I don't remember much of the funeral or the reception. I barely remember seeing a few faces and I don't remember a lot of that evening after. Ever since, I've just been exhausted and lost.
I miss my best friend, my partner in crime, the one person that knew me inside and out. I feel like a ship gone adrift or I'm floating in the clouds yet I don't feel connected to my body at all. This experience doesn't feel real and I can't believe this is my life. I'm starving yet I can't keep food down so I feel terrible constantly and for the first time in my life the fact that I'm quickly dropping weight concerns me. Up until two nights ago when my doctor prescribed sleeping pills, sleep has escaped me, it's still not good but better than before. I had friends stay with me each night last week and one said I would sit up constantly and just stare at her or straight ahead. I have no memory of doing that.

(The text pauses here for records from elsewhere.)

(* ===== verification/EnrollmentWire.v ===== *)
(** * Enrollment over the wire

[EnrollmentTLSListener] ([enrollment_listener.py]), [EnrollmentApplication] and
[EnrollmentService] ([enrollment.py]) and [PostgresControlPlane] ([persistence.py])
together: from the bytes of a connection to the bytes of its response. *)
From stdpp Require Import prelude strings gmap sorting pretty ssreflect.
From S2P Require Import Prelude Uuid PyTime Sha256 Json Text Base64 JsonLoads JsonProofs UuidText Domain Codec CodecTheorems AgentApi Http Net Configuration Certificates Enrollment.
From S2P Require Import ControlPlane Database Persistence PersistenceProofs PersistenceInvariant PersistenceRefinement PersistenceTheorems PersistenceBehaviour PersistenceCalls EnrollmentExchange.
From S2P Require Import RateLimit Admission Connection Views OperatorApi OperatorListener EnrollmentListener.

Set Warnings "-clear-no-such-hyp".

(** C34: the request readers of both TLS listeners fail closed. Whatever bytes a peer sends,
a reader raises a refusal with a fixed code and one of its listed statuses, or times
out on a stream that is still open; or it returns a request whose head fits the header
limits and names the listener's authority and port in its only Host header, without
transfer coding or expectation. The operator reader accepts no body; the body of an
enrollment request is the bytes that follow its head, exactly as many as the one
Content-Length header declares, within the limit. *)
Theorem listener_readers_fail_closed authority port reader :
  outcome (read_refused operator_refusals reader)
    (λ request, ∃ head reader',
       head_consumed MAX_OPERATOR_HEADER_BYTES MAX_OPERATOR_HEADERS reader (head, reader') ∧
       rh_headers head !! py "host" = Some (expected_host authority port) ∧
       (∀ name, name ∈ [py "transfer-encoding"; py "expect"; py "content-encoding"] →
          rh_headers head !! name = None) ∧
       rh_headers head !! py "content-length" ∈ [None; Some (py "0")] ∧
       or_method request = rh_method head ∧
       or_authorization request = rh_headers head !! py "authorization")
    (OperatorListener._read_request authority port reader) ∧
  outcome (read_refused enrollment_refusals reader)
    (λ request, ∃ head reader' declared,
       head_consumed MAX_ENROLLMENT_HEADER_BYTES MAX_ENROLLMENT_HEADERS reader (head, reader') ∧
       rh_headers head !! py "host" = Some (expected_host authority port) ∧
       rh_headers head !! py "transfer-encoding" = None ∧ rh_headers head !! py "expect" = None ∧
       rh_headers head !! py "content-length" = Some declared ∧
       Z.of_nat (length (eq_body request)) = digits_value declared ∧
       (Z.of_nat (length (eq_body request)) ≤ MAX_ENROLLMENT_BODY_BYTES)%Z ∧
       eq_body request `prefix_of` sr_bytes reader')
    (EnrollmentListener._read_request authority port reader).
Proof. split; [apply read_request_outcome|apply read_enrollment_outcome]. Qed.

Section answers.
Context {library : X509}.

Lemma answer_ret {W A} (a b : A) (w w' : W) : (w, Ok a) = (w', Ok b) → b = a.
Proof. congruence. Qed.

(** The application answers with an error document or a recorded enrollment. *)
Lemma handle_answers depth env request received_at (w w' : world Pg) resp :
  Enrollment.handle depth env request received_at w = (w', Ok resp) →
  plain_headers (ers_headers resp) ∧
  ((ers_status resp ≠ 201%Z ∧ ∃ code, ers_body resp = json_dumps false (JObj [(py "error", JStr (py code))])) ∨
   (ers_status resp = 201%Z ∧ ∃ token csr_der r,
      _decode_enrollment_body depth (eq_body request) = Ok (token, csr_der) ∧
      enrolled_by env token csr_der received_at w' r ∧
      ers_body resp = json_dumps false (enrolled_document r))).
Proof.
  intros Hh. destruct (decide (ers_status resp = 201%Z)) as [H201|Hne].
  - destruct (handle_created _ _ _ _ _ _ _ Hh H201) as (token & csr & r & Hb & Hr & ->).
    split; [by repeat constructor; apply (bool_decide_unpack _)|]. right. split; [done|].
    exists token, csr, r. split; [done|]. split; [by apply enroll_Ok in Hr|done].
  - assert (Herr : ∃ status code allow, resp = _http_error status code allow ∧ (allow = None ∨ allow = Some (py "POST"))).
    { revert Hh. unfold Enrollment.handle.
      repeat (match goal with |- (if ?b then _ else _) _ = _ → _ => destruct b end;
        [intros Hr%answer_ret; rw Hr; eexists _, _, _; split; [reflexivity|by (left + right)]|]).
      unfold except_enrollment. cbv beta. destruct ((lift _ ≫= _) w) as [w1 [r|e]] eqn:Hrun.
      - intros Hr%answer_ret. exfalso. apply Hne. rw Hr. apply lift_bind_Ok_inv in Hrun as ([token csr] & _ & Hrun).
        by apply bind_Ok_inv in Hrun as (w2 & r' & _ & [= <- <-]).
      - destruct e; try done; intros Hr%answer_ret; rw Hr; eexists _, _, _; (split; [reflexivity|by left]). }
    destruct Herr as (status & code & allow & -> & Ha).
    split; [|left; split; [done|]; exists code; by destruct allow].
    destruct Ha as [->| ->]; by repeat constructor; apply (bool_decide_unpack _).
Qed.
End answers.

(** What a response of the listener may carry. *)
Inductive enrollment_body `{X509} (depth : nat) (env : surroundings) (listener : TLSListenerConfiguration)
    (c : Connection) (w' : world Pg) (status : Z) (body : list Z) : Prop :=
| body_refused code : body = error_body code → enrollment_body depth env listener c w' status body
| body_rejected code :
    status ≠ 201%Z → body = json_dumps false (JObj [(py "error", JStr (py code))]) →
    enrollment_body depth env listener c w' status body
| body_enrolled request token csr_der r :
    status = 201%Z →
    _read_request (tc_authority listener) (tc_port listener) (cn_reader c) = Ok request →
    _decode_enrollment_body depth (eq_body request) = Ok (token, csr_der) →
    enrolled_by env token csr_der (cn_received_at c) w' r →
    body = json_dumps false (enrolled_document r) →
    enrollment_body depth env listener c w' status body.


(** C16: enrollment completes over the wire. When a valid listener admits a connection
that sends the canonical enrollment request of a live grant and a valid CSR, on a
database whose next two transactions commit and with an honest issuer, the connection
writes exactly one response: status 201, framed with the fixed headers, carrying that
endpoint, identity and certificate chain; both slots are back. *)
Theorem enrollment_served `{X509} listener c l limiter depth env token csr (w : world Pg) e i fp canonical
    leaf intermediates rest eof :
  EnrollmentListenerConfiguration_post_init listener = Ok tt →
  listener_wf enrollment_requests enrollment_handshakes l →
  admitted enrollment_allow enrollment_requests enrollment_handshakes c l limiter →
  let body := json_dumps false (enrollment_document token csr) in
  cn_reader c = mkStreamReader (request_head (py "POST") ENROLLMENT_PATH
                  (enrollment_client_headers listener body) ++ body ++ rest) eof →
  enrollment_ready w depth env token csr (cn_received_at c) e i fp canonical leaf intermediates →
  ∃ w' bytes,
    EnrollmentListener.handle_transport (Enrollment.handle depth env) listener true c l w
      = (mkListener limiter (ls_slots l) (ls_handshakes l), w', mkExchange [bytes] Returned false) ∧
    enrollment_framed bytes 201 (json_dumps false (enrolled_document (mkEnrollmentResult e i
      (certificate_public_bytes leaf) (certificate_public_bytes <$> intermediates)))).
Proof.
  intros Hcfg%listener_checks_ok Hwf Had body Hreader Hready.
  destruct (handle_ready _ _ _ _ _ _ _ _ _ _ _ _ Hready) as (w' & Hrun).
  set (r := mkEnrollmentResult _ _ _ _) in *.
  destruct (write_raw_fine 201 (json_dumps false (enrolled_document r))
    [(py "content-type", py "application/json"); (py "cache-control", py "no-store")]) as (bytes & Hw & Hf).
  { by repeat constructor; apply (bool_decide_unpack _). }
  exists w', bytes. split; [|exact Hf]. unfold EnrollmentListener.handle_transport.
  eapply handle_transport_admitted; [exact Hwf|exact Had| |exact Hrun|exact Hw].
  rw Hreader read_client_enrollment //. apply Hready.
Qed.

Module EnrollmentWireSample.
Definition listener : TLSListenerConfiguration :=
  mkTLSListenerConfiguration (py "10.1.2.4") 443 (py "enroll.example") (py "/c") (py "/k")
    (Finite (QArith_base.inject_Z 10)).
Definition body : list Z := json_dumps false (enrollment_document PgSample.token EnrollmentSample.csr).
Definition connection : Connection :=
  mkConnection (Some (py "10.9.9.9")) (Ok tt) 0
    (mkStreamReader (request_head (py "POST") ENROLLMENT_PATH (enrollment_client_headers listener body)
                     ++ body) false)
    EnrollmentSample.now Uninterrupted (Ok tt).
Definition idle_listener : Listener := new_listener enrollment_requests enrollment_handshakes.
Definition run : Listener * world Pg * Exchange :=
  EnrollmentListener.handle_transport
    (@Enrollment.handle EnrollmentSample.library _ _ 1 EnrollmentSample.env) listener true connection
    idle_listener PgSample.w1.

Lemma enrollment_idle_wf : listener_wf enrollment_requests enrollment_handshakes idle_listener.
Proof. split; (split; [vm_compute; split; discriminate|apply map_Forall_empty]). Qed.
Lemma enrollment_admits :
  admitted enrollment_allow enrollment_requests enrollment_handshakes connection idle_listener
    (ls_limiter run.1.1).
Proof.
  split; [|reflexivity..]. eexists _, _, _, _. split; [reflexivity|]. split; [vm_compute; reflexivity|].
  split; [vm_compute; reflexivity|]. split; vm_compute; reflexivity.
Qed.
Example enrollment_served_status :
  (λ bytes, fst <$> (fst <$> read_response bytes)) <$> ex_written run.2
    = [Some (py "HTTP/1.1 201 Created")].
Proof. vm_compute. reflexivity. Qed.
End EnrollmentWireSample.


Lemma enrollment_served_witness :
  ∃ w' bytes, EnrollmentListener.handle_transport
      (@Enrollment.handle EnrollmentSample.library _ _ 1 EnrollmentSample.env)
      EnrollmentWireSample.listener true EnrollmentWireSample.connection
      EnrollmentWireSample.idle_listener PgSample.w1
    = (mkListener (ls_limiter EnrollmentWireSample.run.1.1) (ls_slots EnrollmentWireSample.idle_listener)
         (ls_handshakes EnrollmentWireSample.idle_listener), w', mkExchange [bytes] Returned false).
Proof.
  destruct (@enrollment_served EnrollmentSample.library EnrollmentWireSample.listener
    EnrollmentWireSample.connection EnrollmentWireSample.idle_listener
    (ls_limiter EnrollmentWireSample.run.1.1) 1 EnrollmentSample.env PgSample.token EnrollmentSample.csr
    PgSample.w1 (uid 1004) (uid 1005) (@key_fingerprint EnrollmentSample.library tt) [48; 129]%Z tt [] []
    false) as (w' & bytes & Hrun & _).
  - vm_compute. reflexivity.
  - exact EnrollmentWireSample.enrollment_idle_wf.
  - exact EnrollmentWireSample.enrollment_admits.
  - unfold EnrollmentWireSample.connection. cbn [cn_reader]. by rw app_nil_r.
  - exact EnrollmentSample.ready.
  - by exists w', bytes.
Defined.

I'm afraid of answering the phone, crowds and being in public, or just seeing people in general unnerves me for some reason. I know I have to get back out there at some point but right now I can't see how. I am desparately ready to leave town and have had offers to host me from literally around the world but am afraid to be away from my childhood bed at my parents house as it's currently the only place I feel somewhat secure. My uncle is a psychologist and has been helping me start to figure out how to function again. Tomorrow (today) I will start to see a grief counselor. My doctor has been amazing and has made herself available to me for whenever I need her. I wanted to share all of this, not to make you feel sorry for me or bring you down. I have a tremendous support system and am receiving more messages each day than I have the energy to respond to. I'm very lucky in that sense. Women who are also younger and have lost their husbands have reached out to me to offer support and guidance but ultimately I've found that other than that network and professional help, there isn't anything out there that tells you what really happens in these situations. It shocks me that I'm a widow and I'm only 30. It seems to be a live and learn type thing. Living and learning when you already feel as lost as I do isn't ideal so I thought in Tims spirit of sharing (which was never his favorite, done more to appease me so I didn't have to repeat everything over and over again) that I would share my experiences in case someone else has to endure this hell but isn't as lucky as I to have the endless support, at the very least maybe it will be cathartic for me. The fact that I have no shame is likely to serve me well in this instance, even as I know Tim would be cringing from my oversharing about myself. Bear with me as this isn't likely to be pretty but as Tim told me so many times through his fight, "if it helps one person, it's all worth it."